We know >from earlier disussions [see our message archives] that the Schutzjuden
had a special status in society in Bohemia and Moravia. They paid Schutzgeld
[protection money] to the local lord [Schutzherr] for the privilege of living
on his estates. Jews without *Schutz*, were very vulnerable and could expelled
at a moment's notice.

Jews in the town of Pardubitz {Pardubice], Chrudimer Kreis, had a difficult
history. There were very few Jewish families residing there in the 1600s and
all Jews were expelled >from the town in 1662.

In 1793 there were only two Jewish families in Pardubitz town, namely those
of Aaron KRAUS and Low Jacob MAUTNER. Both are mentioned a few times in the
lengthy article {in Czech} in Ref. 2, which I could not read, however it was
already clear to me >from the 1793 census that they were important personages.

Aaron KRAUS and wife Rosalia had six sons, in birth order: Simon, twins Moyses
and Joseph, Jacob, Bernard and Willhelm. Theresia was the only daughter. There
was a servant who doubled up as a tutor - Lazar HAAS.

Then comes an interesting statement: Aaron KRAUS was *without Schutz*, being
exempted as the lessee of the Herrschaftliches Lederhaus - ie he had the leather
concession >from the Schutzherr of Pardubitz.

Low Jacob MAUTNER sounds even more exalted - for he lives in the Schloss [castle]
itself! He has the distilling concession and owns "188 Metzen Ackern" of meadows
[discussed in part III]. He has a wife Esther, a friend, Maria PRAGER [could
this mean, a mistress?], sons Sigmund and Joseph and daughter, Dorothea.

But now here comes the interesting connection with Isaak HEILMANN of the
previous posting. Isaak HEILMANN of Brozan is stated as having sold his own
Schutz in 1790 to the above, wealthy Low Jacob MAUTNER.

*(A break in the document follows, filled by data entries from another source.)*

Lemma quiet_trans (st st' st'' : Interp Rb) :
  quiet st st' -> quiet st' st'' -> quiet st st''.
Proof.
  intros (e1 & Ht1 & Hf1 & Hp1 & Hv1) (e2 & Ht2 & Hf2 & Hp2 & Hv2).
  exists (e1 ++ e2). rewrite Ht2, Ht1, <- app_assoc, !filter_app.
  rewrite Hf1, Hf2, Hp1, Hp2. repeat split. congruence.
Qed.

Lemma quiet_log console text (st : Interp Rb) :
  quiet st (logConsoleText console text st).
Proof.
  unfold quiet. rewrite trace_logConsoleText, vm_logConsoleText.
  eexists. split; [reflexivity|]. now destruct (is_Qfalse _).
Qed.

Lemma quiet_log_each (line : string -> string) console frames
    (st : Interp Rb) :
  quiet st
    (fold_left (fun acc frame => logConsoleText console (line frame) acc)
       frames st).
Proof.
  revert st. induction frames as [|x frames IH]; intros st; simpl.
  - apply quiet_refl.
  - eapply quiet_trans; [apply quiet_log|apply IH].
Qed.

(** X8.  In the Error state the draw phase stays in Error whatever raises:
    it asks the engine for [process_error], draws the overlay with the text
    that call returned (the description of [$!] instead when the call raised
    or the verbose slot is set) at x = 10, ten pixels above mid-height, and
    calls the defaults proc; no hook, no draw proc and no mouse-press proc is
    called. *)
Theorem error_screen_only_calls_defaults host (st : Interp Rb) :
  state st = INTERPRETER_ERROR ->
  let asked := snd (zj_safe_funcall "Object" "process_error" []
                      (set_current_event "draw" st)) in
  state (draw_phase host st) = INTERPRETER_ERROR /\
  exists es,
    trace (draw_phase host st) = trace st ++ es /\
    funcalls es = [EvFuncall "Object" "process_error" []] /\
    proc_calls es = [EvProcCall (proc_of defaults_proc asked) []] /\
    In (EvGfx (ofDrawBitmapString (error_screen_text st) 10
                 (Z.quot (ofGetHeight host) 2 - 10))) es.
Proof.
  intros Herr asked.
  assert (Hphase : draw_phase host st = draw_error host st)
    by (unfold draw_phase; now rewrite Herr).
  rewrite Hphase. split; [now rewrite state_draw_error|].
  unfold draw_error. cbv zeta. fold asked.
  fold (error_screen_text st).
  assert (Htext :
    (if RTEST (app_verbose (vm asked)) then err_message (rb_errinfo (vm asked))
     else if ruby_error asked then err_message (rb_errinfo (vm asked))
          else RSTRING_PTR
                 (fst (zj_safe_funcall "Object" "process_error" []
                         (set_current_event "draw" st))))
    = error_screen_text st) by reflexivity.
  rewrite Htext.
  set (logged :=
         if RTEST (app_verbose (vm asked)) then _ else asked).
  assert (Hlogged : quiet asked logged).
  { unfold logged. destruct (RTEST _); [|apply quiet_refl].
    eapply quiet_trans;
      [|apply (quiet_log_each
                 (fun frame => tab +++ "from " +++ frame +++ nl))].
    eapply quiet_trans; [|apply quiet_log].
    eapply quiet_trans; [|apply quiet_log].
    apply quiet_log. }
  destruct Hlogged as (es0 & Ht0 & Hf0 & Hp0 & Hvm0).
  eexists. split; [|split; [|split]].
  - rewrite trace_zj_safe_proc_call. unfold emits. simpl. rewrite Ht0.
    change (trace asked)
      with (trace st ++ [EvFuncall "Object" "process_error" []]).
    repeat rewrite <- app_assoc. reflexivity.
  - unfold funcalls in *. simpl. rewrite !filter_app, Hf0. reflexivity.
  - unfold proc_calls in *. simpl. rewrite !filter_app, Hp0. simpl.
    unfold proc_of, emits. simpl. now rewrite Hvm0.
  - simpl. right. apply in_or_app. right. simpl. tauto.
Qed.

End DrawDetails.

(** ** Starting up: load path, script and first run *)

Lemma uniq_from_fixed l :
  forall seen,
    NoDup l -> (forall x, In x l -> ~ In x seen) -> uniq_from seen l = l.
Proof.
  induction l as [|a l IH]; intros seen Hnd Hout; simpl; [reflexivity|].
  destruct (existsb (String.eqb a) seen) eqn:E.
  - apply existsb_eqb_In in E. exfalso. apply (Hout a); [now left|exact E].
  - inversion Hnd as [|x r Hnotin Hnd']; subst. f_equal. apply IH.
    + exact Hnd'.
    + intros x Hx [->|Hs]; [contradiction|].
      apply (Hout x); [now right|exact Hs].
Qed.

What could this mean? It appears that these Familianten and Schutz positions
were tradeable commodities. Was HEILMANN thinking of leaving the area for
Moravia or Poland perhaps to join his sons Abraham or Marcus? Was he short
of money in his business or did he need money to buy a Familianten licence
for his second-born son, Marcus? All these are possibilites. Dave Bernard of
Boston recently wrote to us about the value of a Familianten licence [see

Also in one of the outlying villages in the Herrschaft we find Low HOSTOWSKY
[wife Barbara, sons Isaak, Samuel Abraham & Faltin, daughter Anna - his two
brothers Marcus HOSTOWSKY and David REICH [sic] live with him plus two servants].
Low HOSTOWSKY has the tobacco concession. He is also exempt >from the Schutzgeld
[in German: ohne Schutz weil er als Tabak Trafikant privilegiert ist - ie: he
is privileged because of this position in the tobacco business.

It seems strange that KRAUS and HOSTOWSKY did not require a Schutz for the
leather and tobacco concessions yet MAUTNER required one to live in the castle
and carry on his distilling.

In Prof Sakar's article [Ref 2] we read, thanks to Hanus Grab's translation:
The Pardubitzer Herrschaft Schutzherr residing in the Castle, received a total
of 262 gold pieces [Thaler?] plus 30 Kreutzer coins and 220 gold pieces plus
30 Kreutzer coins as Schutzgeld for 1793 and 1801 respectively. I can find 31
families with Schutz in the Pardubitzer Herrschaft in 1793 and 10 without Schutz,
so each Schutzjude must have contributed about 9 gold Thaler as Schutzgeld per
annum to subsidise the lifestyle of the Schutzherr [probably a Count Pernstein].
No wonder, the Schutzherren welcomed Jews to live on their estates.

There are also a few other older residents in the Pardubitzer Herrschaft who
gave up their Schutz to one of their sons, presumably because the younger
generation needed the protection and could afford to pay the money and hopefully
their parents lived safely and happily with them till they died.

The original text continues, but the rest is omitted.